Allocation sociale unique : la réforme refait surface… et les inquiétudes aussi

Guichets sociaux : une simplification des aides est promise, mais les associations redoutent des pertes pour les ménages précaires. - © HJBC / stock.adobe.com

Publié le par Sidonie Sigrist

Lors des Assises des départements de France, à Albi vendredi 14 novembre 2025, les présidents des Conseils départementaux ont de nouveau tiré la sonnette d’alarme : leurs budgets sont “asphyxiés”, minés par des dépenses sociales en hausse continue et des recettes en chute libre. Face à cette impasse financière, le premier ministre Sébastien Lecornu a déroulé plusieurs pistes pour tenter de relâcher la pression.

Il a d’abord défendu le doublement du fonds de sauvegarde des départements, appelé à passer de 300 à 600 millions d’euros pour éviter les défauts de trésorerie. Il a aussi proposé de revoir le Dilico, dispositif très critiqué de lissage conjoncturel des ressources fiscales, afin de mieux cibler la contribution des départements les plus riches. Le premier ministre a ainsi envisagé une participation plus équitable : ce seront “les conseils départementaux parmi les plus riches [qui] seront sûrement appelés à une contribution”, a-t-il déclaré. Enfin, Sébastien Lecornu a annoncé vouloir inscrire à l’agenda du conseil des ministres, en décembre, le projet d’allocation sociale unique.

Une simplification… aux contours très politiques

L’idée consiste à regrouper plusieurs aides – comme la prime d’activité, le RSA ou certaines aides au logement – en un versement unique, effectué à une date commune. Objectif affiché : simplifier le parcours des bénéficiaires et “faire des économies, non pas sur les bénéficiaires […], mais tout simplement, évidemment, des économies de gestion” a affirmé le premier ministre. Cette réforme, défendue par Emmanuel Macron depuis 2018 puis portée tour à tour par Michel Barnier et François Bayrou, promet, selon ses défenseurs, une meilleure lisibilité des prestations sociales pour leurs bénéficiaires.

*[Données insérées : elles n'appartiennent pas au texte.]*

(** C1. With [word_count] present, the keywords tab and the competitor tab
    render whatever else the payload leaves out. A missing optional member
    falls back to a placeholder: N/A for the derived metrics, 45.2 for the
    bounce rate, 2:34 for the session duration, the empty list for a keyword
    list; a missing section object or heading level leaves its section out.
    In the analyzer page a missing heading list counts as the empty list:
    both places that show it show the count 0, the heading structure adds
    its note, and the check of the H1 tag fails; a missing keyword list
    shows the count 0 and its note; a missing word count shows nothing; a
    missing technical object fails its checks. *)
Theorem C1_optional_members_fall_back :
  forall (toLocaleString : Js.number -> string) (TypeError_message : string -> string),
    (forall k n,
        Dashboard.KeywordData.word_count k = Some n ->
        exists url title meta note,
          Dashboard.keywords_view toLocaleString TypeError_message k
          = Returned
              (VNode "Keyword Analysis Results"
                 [ url; title;
                   VNode "Word Count" [VStr (toLocaleString n)];
                   meta;
                   Dashboard.keyword_section "AI-Generated Keywords"
                     (Dashboard.getKeywordsByType (Dashboard.KeywordData.keywords k)
                        Dashboard.gemini);
                   Dashboard.keyword_section "On-Page Keywords"
                     (Dashboard.getKeywordsByType (Dashboard.KeywordData.keywords k)
                        Dashboard.onpage);
                   Dashboard.keyword_section "Top Merged Keywords"
                     (Dashboard.getKeywordsByType (Dashboard.KeywordData.keywords k)
                        Dashboard.merged);
                   note ]))
    /\ (forall c n,
           Dashboard.CompetitorData.word_count c = Some n ->
           exists url score traffic authority backlinks title meta,
             Dashboard.competitor_view toLocaleString TypeError_message c
             = Returned
                 (VNode "Competitor Analysis Results"
                    [ url; score; traffic; authority; backlinks;
                      VNode "Monthly Visitors"
                        [Dashboard.monthly_visitors_text toLocaleString c];
                      VNode "Bounce Rate" (Dashboard.bounce_rate_text c);
                      VNode "Session Duration" [Dashboard.session_duration_text c];
                      VNode "Organic Keywords"
                        [Dashboard.organic_keywords_text toLocaleString c];
                      VNode "Page Authority" [Dashboard.page_authority_text c];
                      VNode "Referring Domains"
                        [Dashboard.referring_domains_text toLocaleString c];
                      VNode "Mobile Score" [Dashboard.mobile_score_text c];
                      title;
                      VNode "Word Count" [VStr (toLocaleString n)];
                      meta;
                      Dashboard.technical_section c;
                      Dashboard.headings_section c;
                      Dashboard.content_metrics_section c;
                      Dashboard.keywords_found_section c ]))
    /\ (forall c,
           Dashboard.CompetitorData.keywords c = None ->
           Dashboard.keywords_found_section c = VUndefined)
    /\ (forall c,
           Dashboard.CompetitorData.monthly_visitors c = None ->
           Dashboard.CompetitorData.estimated_traffic c = None ->
           Dashboard.monthly_visitors_text toLocaleString c = VStr "N/A")
    /\ (forall c,
           Dashboard.CompetitorData.bounce_rate c = None ->
           Dashboard.bounce_rate_text c = [VStr "45.2"; VStr "%"])
    /\ (forall c,
           Dashboard.CompetitorData.avg_session_duration c = None ->
           Dashboard.session_duration_text c = VStr "2:34")
    /\ (forall c,
           Dashboard.CompetitorData.organic_keywords c = None ->
           Dashboard.CompetitorData.keywords c = None ->
           Dashboard.organic_keywords_text toLocaleString c = VStr "N/A")
    /\ (forall c,
           Dashboard.CompetitorData.page_authority c = None ->
           Dashboard.CompetitorData.domain_authority c = None ->
           Dashboard.page_authority_text c = VStr "N/A")
    /\ (forall c,
           Dashboard.CompetitorData.referring_domains c = None ->
           Dashboard.CompetitorData.backlinks c = None ->
           Dashboard.referring_domains_text toLocaleString c = VStr "N/A")
    /\ (forall c,
           Dashboard.CompetitorData.mobile_score c = None ->
           Dashboard.CompetitorData.seo_score c = None ->
           Dashboard.mobile_score_text c = VStr "N/A")
    /\ (forall c,
           Dashboard.CompetitorData.technical c = None ->
           Dashboard.technical_section c = VUndefined)
    /\ (forall c,
           Dashboard.CompetitorData.content_metrics c = None ->
           Dashboard.content_metrics_section c = VUndefined)
    /\ (forall c,
           Dashboard.CompetitorData.headings c = None ->
           Dashboard.headings_section c = VUndefined)
    /\ (forall label, Dashboard.heading_level label None = VUndefined)
    /\ (forall kw type,
           (forall k, kw = Some k -> type k = None) ->
           Dashboard.getKeywordsByType kw type = [])
    /\ (forall d source,
           (forall p, d = Some p -> member (Analyzer.keywords p) source = None) ->
           Analyzer.keyword_list d source = [])
    /\ (forall label note,
           Analyzer.keyword_group label note None
           = VNode label [VNum (Js.of_Z 0); VStr note])
    /\ (forall is_copied p,
           member (Analyzer.headings p) "h1" = None ->
           exists words h2_count suggestions information h2_list
                  meta canonical og,
             Analyzer.results is_copied p
             = VNode "results"
                 [ words;
                   VNode "H1 Tags" [VNum (Js.of_Z 0)];
                   h2_count; suggestions; information;
                   VNode "Heading Structure"
                     [ VNode "H1 Tags" [VNum (Js.of_Z 0); VStr "No H1 tags found"];
                       h2_list ];
                   VNode "Technical SEO"
                     [meta; VNode "AlertCircle" []; canonical; og] ])
    /\ (forall is_copied p,
           member (Analyzer.headings p) "h2" = None ->
           exists words h1_count suggestions information h1_list technical,
             Analyzer.results is_copied p
             = VNode "results"
                 [ words; h1_count;
                   VNode "H2 Tags" [VNum (Js.of_Z 0)];
                   suggestions; information;
                   VNode "Heading Structure"
                     [ h1_list;
                       VNode "H2 Tags" [VNum (Js.of_Z 0); VStr "No H2 tags found"] ];
                   technical ])
    /\ (forall is_copied p,
           member (Analyzer.keywords p) "merged" = None ->
           member (Analyzer.keywords p) "gemini" = None ->
           member (Analyzer.keywords p) "onpage" = None ->
           exists words h1_count h2_count copy export information structure
                  technical,
             Analyzer.results is_copied p
             = VNode "results"
                 [ words; h1_count; h2_count;
                   VNode "Keyword Suggestions"
                     [ copy; export;
                       VNode "Merged" [VNum (Js.of_Z 0); VStr "No suggestions"];
                       VNode "AI (Gemini)"
                         [VNum (Js.of_Z 0); VStr "No AI keywords available"];
                       VNode "On-page Phrases"
                         [VNum (Js.of_Z 0); VStr "No on-page phrases found"] ];
                   information; structure; technical ])
    /\ (forall is_copied p,
           Analyzer.word_count p = None ->
           Analyzer.technical p = None ->
           exists h1_count h2_count suggestions information structure meta h1,
             Analyzer.results is_copied p
             = VNode "results"
                 [ VNode "Words" [VUndefined];
                   h1_count; h2_count; suggestions; information; structure;
                   VNode "Technical SEO"
                     [meta; h1; VNode "AlertCircle" []; VNode "AlertCircle" []] ]
             /\ meta = Analyzer.BoolIndicator
                         (truthy (str_val (Analyzer.meta_description p)))).
Proof.
  intros L T.
  split; [|split; [|split; [|split; [|split; [|split; [|split; [|split;
    [|split; [|split; [|split; [|split; [|split; [|split; [|split; [|split;
    [|split; [|split; [|split; [|split]]]]]]]]]]]]]]]]]]].
  - intros k n H. unfold Dashboard.keywords_view, Dashboard.call_method.
    rewrite H. cbn [sequence bind]. do 4 eexists. reflexivity.
  - intros c n H. unfold Dashboard.competitor_view, Dashboard.call_method.
    rewrite H. cbn [sequence bind]. do 7 eexists. reflexivity.
  - intros c H. unfold Dashboard.keywords_found_section. rewrite H. reflexivity.
  - intros c H1 H2. unfold Dashboard.monthly_visitors_text, Dashboard.locale_val.
    rewrite H1, H2. reflexivity.
  - intros c H. unfold Dashboard.bounce_rate_text. rewrite H. reflexivity.
  - intros c H. unfold Dashboard.session_duration_text. rewrite H. reflexivity.
  - intros c H1 H2. unfold Dashboard.organic_keywords_text, Dashboard.locale_val.
    rewrite H1, H2. reflexivity.
  - intros c H1 H2. unfold Dashboard.page_authority_text. rewrite H1, H2. reflexivity.
  - intros c H1 H2. unfold Dashboard.referring_domains_text, Dashboard.locale_val.
    rewrite H1, H2. reflexivity.
  - intros c H1 H2. unfold Dashboard.mobile_score_text. rewrite H1, H2. reflexivity.
  - intros c H. unfold Dashboard.technical_section. rewrite H. reflexivity.
  - intros c H. unfold Dashboard.content_metrics_section. rewrite H. reflexivity.
  - intros c H. unfold Dashboard.headings_section. rewrite H. reflexivity.
  - reflexivity.
  - intros kw type H. unfold Dashboard.getKeywordsByType.
    destruct kw as [k|]; [|reflexivity]. rewrite (H k eq_refl). reflexivity.
  - intros d source H. unfold Analyzer.keyword_list.
    destruct d as [p|]; [|reflexivity]. rewrite (H p eq_refl). reflexivity.
  - reflexivity.
  - intros is_copied p H. unfold Analyzer.results. rewrite H.
    do 8 eexists. reflexivity.
  - intros is_copied p H. unfold Analyzer.results. rewrite H.
    do 6 eexists. reflexivity.
  - intros is_copied p Hm Hg Ho. unfold Analyzer.results. rewrite Hm, Hg, Ho.
    do 8 eexists. reflexivity.
  - intros is_copied p Hw Ht. unfold Analyzer.results, Analyzer.flag.
    rewrite Hw, Ht. do 7 eexists. split; [reflexivity|].
    simpl member. rewrite orb_false_r. reflexivity.
Qed.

Une vision également partagée, quoique plus restrictive, par Laurent Wauquiez, dans le cadre de son “plan de lutte contre l’assistanat” : la version proposée par le président de LR comprend une allocation plafonnée à “70 % du Smic”, et une limitation du versement du RSA à deux ans. Le gouvernement défend pour sa part une volonté de diminuer la pauvreté tout en facilitant les démarches et le travail des administrations.

Des perdants selon différents scenarii

Derrière cette simplification, les scenarii étudiés ces derniers mois montrent que tous les ménages ne seraient pas gagnants. Le rapport de la mission flash de la commission des affaires sociales, publié en juillet, est éclairant : “l’objectif s’est révélé être davantage une harmonisation des bases de ressources et une évolution des barèmes qu’une création d’allocation unique”, écrivent les rapporteures Nathalie Colin-Oesterlé (Horizons) et Sandrine Runel (PS). Or harmoniser, c’est aussi gommer les cas particuliers, explique l’Essentiel de l’Eco – et donc créer mécaniquement des perdants.

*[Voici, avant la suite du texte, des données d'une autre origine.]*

Lemma filter_length_mono {A} (p q : A -> bool) (l : list A) :
  (forall x, In x l -> p x = true -> q x = true) ->
  (List.length (filter p l) <= List.length (filter q l))%nat.
Proof.
  induction l as [|x l IH]; intros H; simpl; [lia|].
  assert (IH' := IH (fun y Hy => H y (or_intror Hy))).
  destruct (p x) eqn:Hp.
  - rewrite (H x (or_introl eq_refl) Hp); simpl; lia.
  - destruct (q x); simpl; lia.
Qed.

Lemma matched_incl (names names' : list string) (k : string) :
  incl names names' -> matched names k = true -> matched names' k = true.
Proof.
  unfold matched; rewrite !existsb_exists.
  intros Hincl (us & Hin & H); exists us; auto.
Qed.

Lemma score_mono (ks names names' : list string) :
  ks <> [] -> (List.length ks <= 49)%nat -> incl names names' ->
  exists v v', score ks names = Ok v /\ score ks names' = Ok v' /\ v <= v'.
Proof.
  intros Hne Hlen Hincl.
  rewrite !score_floor by assumption.
  do 2 eexists; split; [reflexivity | split; [reflexivity|]].
  assert (Hm : len (matching_keywords ks names)
               <= len (matching_keywords ks names')).
  { unfold len, matching_keywords. apply Nat2Z.inj_le.
    apply filter_length_mono. intros k _; apply matched_incl; assumption. }
  assert (Hpos : 0 < len ks).
  { unfold len; destruct ks; [congruence | simpl; lia]. }
  assert (Hd : 100 * len (matching_keywords ks names) / len ks
               <= 100 * len (matching_keywords ks names') / len ks).
  { apply Z.div_le_mono; lia. }
  unfold clamp; lia.
Qed.

Lemma skill_names_incl (items items' : list json) (names names' : list string) :
  skill_names (JArr items) = Ok names ->
  skill_names (JArr items') = Ok names' ->
  incl items items' -> incl names names'.
Proof.
  unfold skill_names; simpl. intros H H' Hincl y Hy.
  apply (mapM_ok_in _ _ _ H) in Hy as (s & Hs & Hf).
  apply (mapM_ok_in _ _ _ H'). exists s; auto.
Qed.

Lemma skills_compared (role : json) (items items' : list json) :
  Forall skill_object items' -> incl items items' ->
  hashable role = true ->
  exists v v',
    calculate_match_percentage (JArr items) role = Ok v /\
    calculate_match_percentage (JArr items') role = Ok v' /\ v <= v'.
Proof.
  intros Hwf' Hincl Hh.
  assert (Hwf : Forall skill_object items).
  { rewrite Forall_forall in *; auto. }
  destruct (keywords_for_hashable _ Hh) as (ks & Hk).
  destruct (keywords_for_ok _ _ Hk) as (_ & Hne & Hlen).
  destruct (skill_names_total _ Hwf) as (names & Hn).
  destruct (skill_names_total _ Hwf') as (names' & Hn').
  unfold calculate_match_percentage. rewrite Hk, Hn, Hn'; simpl.
  apply score_mono; [assumption | lia |].
  eapply skill_names_incl; eassumption.
Qed.

(** X14: for well-formed skills and a role string, adding skills to the list
    (or repeating or reordering them) never lowers the match percentage. *)
Theorem more_skills_never_lower (role : string) (items items' : list json) :
  Forall skill_object items' -> incl items items' ->
  exists v v',
    calculate_match_percentage (JArr items) (JStr role) = Ok v /\
    calculate_match_percentage (JArr items') (JStr role) = Ok v' /\ v <= v'.
Proof. intros Hwf Hincl; apply skills_compared; auto. Qed.

(** X15: for well-formed skills, the match percentage depends only on the set
    of skills: two lists with the same members, in any order and with any
    repetitions, give the same result. *)
Theorem skills_order_irrelevant (role : json) (items items' : list json) :
  Forall skill_object items -> incl items items' -> incl items' items ->
  calculate_match_percentage (JArr items) role
  = calculate_match_percentage (JArr items') role.
Proof.
  intros Hwf H1 H2.
  assert (Hwf' : Forall skill_object items').
  { rewrite Forall_forall in *; auto. }
  destruct (hashable role) eqn:Hh.
  - destruct (skills_compared role items items' Hwf' H1 Hh)
      as (v & v' & Hv & Hv' & Hle).
    destruct (skills_compared role items' items Hwf H2 Hh)
      as (w' & w & Hw' & Hw & Hle').
    rewrite Hv, Hv'. f_equal. rewrite Hv in Hw; rewrite Hv' in Hw'.
    inversion Hw; inversion Hw'; subst; lia.
  - unfold calculate_match_percentage.
    destruct (keywords_for role) as [ks|e] eqn:Hk; [|reflexivity].
    apply keywords_for_ok in Hk as (Hh' & _); congruence.
Qed.

Lemma filter_none {A} (p : A -> bool) (l : list A) :
  (forall x, In x l -> p x = false) -> filter p l = [].
Proof.
  induction l as [|x l IH]; intros H; simpl; [reflexivity|].
  rewrite (H x (or_introl eq_refl)). apply IH; intros; apply H; right; auto.
Qed.

Lemma filter_all {A} (p : A -> bool) (l : list A) :
  (forall x, In x l -> p x = true) -> filter p l = l.
Proof.
  induction l as [|x l IH]; intros H; simpl; [reflexivity|].
  rewrite (H x (or_introl eq_refl)). f_equal; apply IH; intros; apply H; right; auto.
Qed.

Selon les simulations analysées par la mission flash, “des ménages pourraient voir leurs allocations diminuer, y compris parmi les quatre premiers déciles de revenus”. Les rapporteures soulignent aussi la difficulté de prévoir tous les effets d’une telle réforme : “la modification d’un grand nombre de paramètres des prestations produit sur les allocataires un impact qu’il ne sera pas facile d’anticiper ni, pour les agents des caisses, d’expliquer” les droits, expliquent les deux rapporteures. Pour éviter des baisses brutales, elles préconisent une période de transition assortie de “prestations compensatoires” pour les ménages précaires. Pour l’heure, ces garanties restent toutefois très théoriques.

Des garanties encore floues pour les plus fragiles

Cette incertitude nourrit les inquiétudes des associations, alors même qu’une simplification administrative pourrait réduire le non-recours aux droits sociaux, estimé à près de 10 milliards d’euros par an.

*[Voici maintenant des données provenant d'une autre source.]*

(** Appointment 1 is cancelled and cleared from the history; the next
    booking is appointment 2, not 1 again. *)
Lemma appointment_ids_never_reused_witness :
  appointments (fst (clear_history alice alice_cancelled)) = []
  /\ match insert_appointment 1 2 1 (strptime d_2024_06_10 (14, 30)) 40
            (fst (clear_history alice alice_cancelled)) with
     | Some (_, i) => 1 < i /\ i = 2
     | None => False
     end.
Proof.
  split; [reflexivity|].
  destruct (insert_appointment 1 2 1 (strptime d_2024_06_10 (14, 30)) 40
              (fst (clear_history alice alice_cancelled)))
    as [[db'' i]|] eqn:Hins; [|vm_compute in Hins; discriminate].
  split.
  - apply (proj2 (appointment_ids_never_reused alice_cancelled
                    alice_cancelled_reachable)
             (fst (clear_history alice alice_cancelled))
             (set_status cancelled 10 (sample_row 1 1 1
                                         (strptime d_2024_06_10 (14, 30)) active))
             1 2 1 (strptime d_2024_06_10 (14, 30)) 40 db'' i).
    + eapply steps_step; [apply steps_refl | apply step_clear].
    + left. reflexivity.
    + exact Hins.
  - vm_compute in Hins. congruence.
Defined.

Lemma history_only_moves_forward_witness :
  later (sample_row 1 1 1 (strptime d_2024_06_10 (14, 30)) active)
        (set_status completed 20
           (set_status cancelled 10
              (sample_row 1 1 1 (strptime d_2024_06_10 (14, 30)) active))).
Proof.
  apply (history_only_moves_forward alice_booked
           (fst (admin_complete_appointment 1 20 alice_cancelled))).
  - eapply reachable_step; [apply two_clients_reachable|].
    apply (step_create two_clients alice 1 1 d_2024_06_10 (14, 30) 0).
  - eapply steps_step; [eapply steps_step; [apply steps_refl|]|].
    + apply (step_cancel alice_booked alice 1 10).
    + apply (step_admin_complete alice_cancelled 1 20).
  - left. reflexivity.
  - left. reflexivity.
  - reflexivity.
Defined.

L’Uniopss (Union nationale interfédérale des œuvres et organismes privés non lucratifs sanitaires et sociaux) réclame depuis juillet une concertation réelle avec les acteurs de terrain – toujours absente –, la publication de simulations “gagnants-perdants” avant toute mise en œuvre, ainsi qu’une enveloppe budgétaire évolutive. Elle plaide aussi pour maintenir distincts certains droits fondamentaux, comme l’AAH, l’ASPA ou les APL, afin d’éviter de diluer leur rôle protecteur.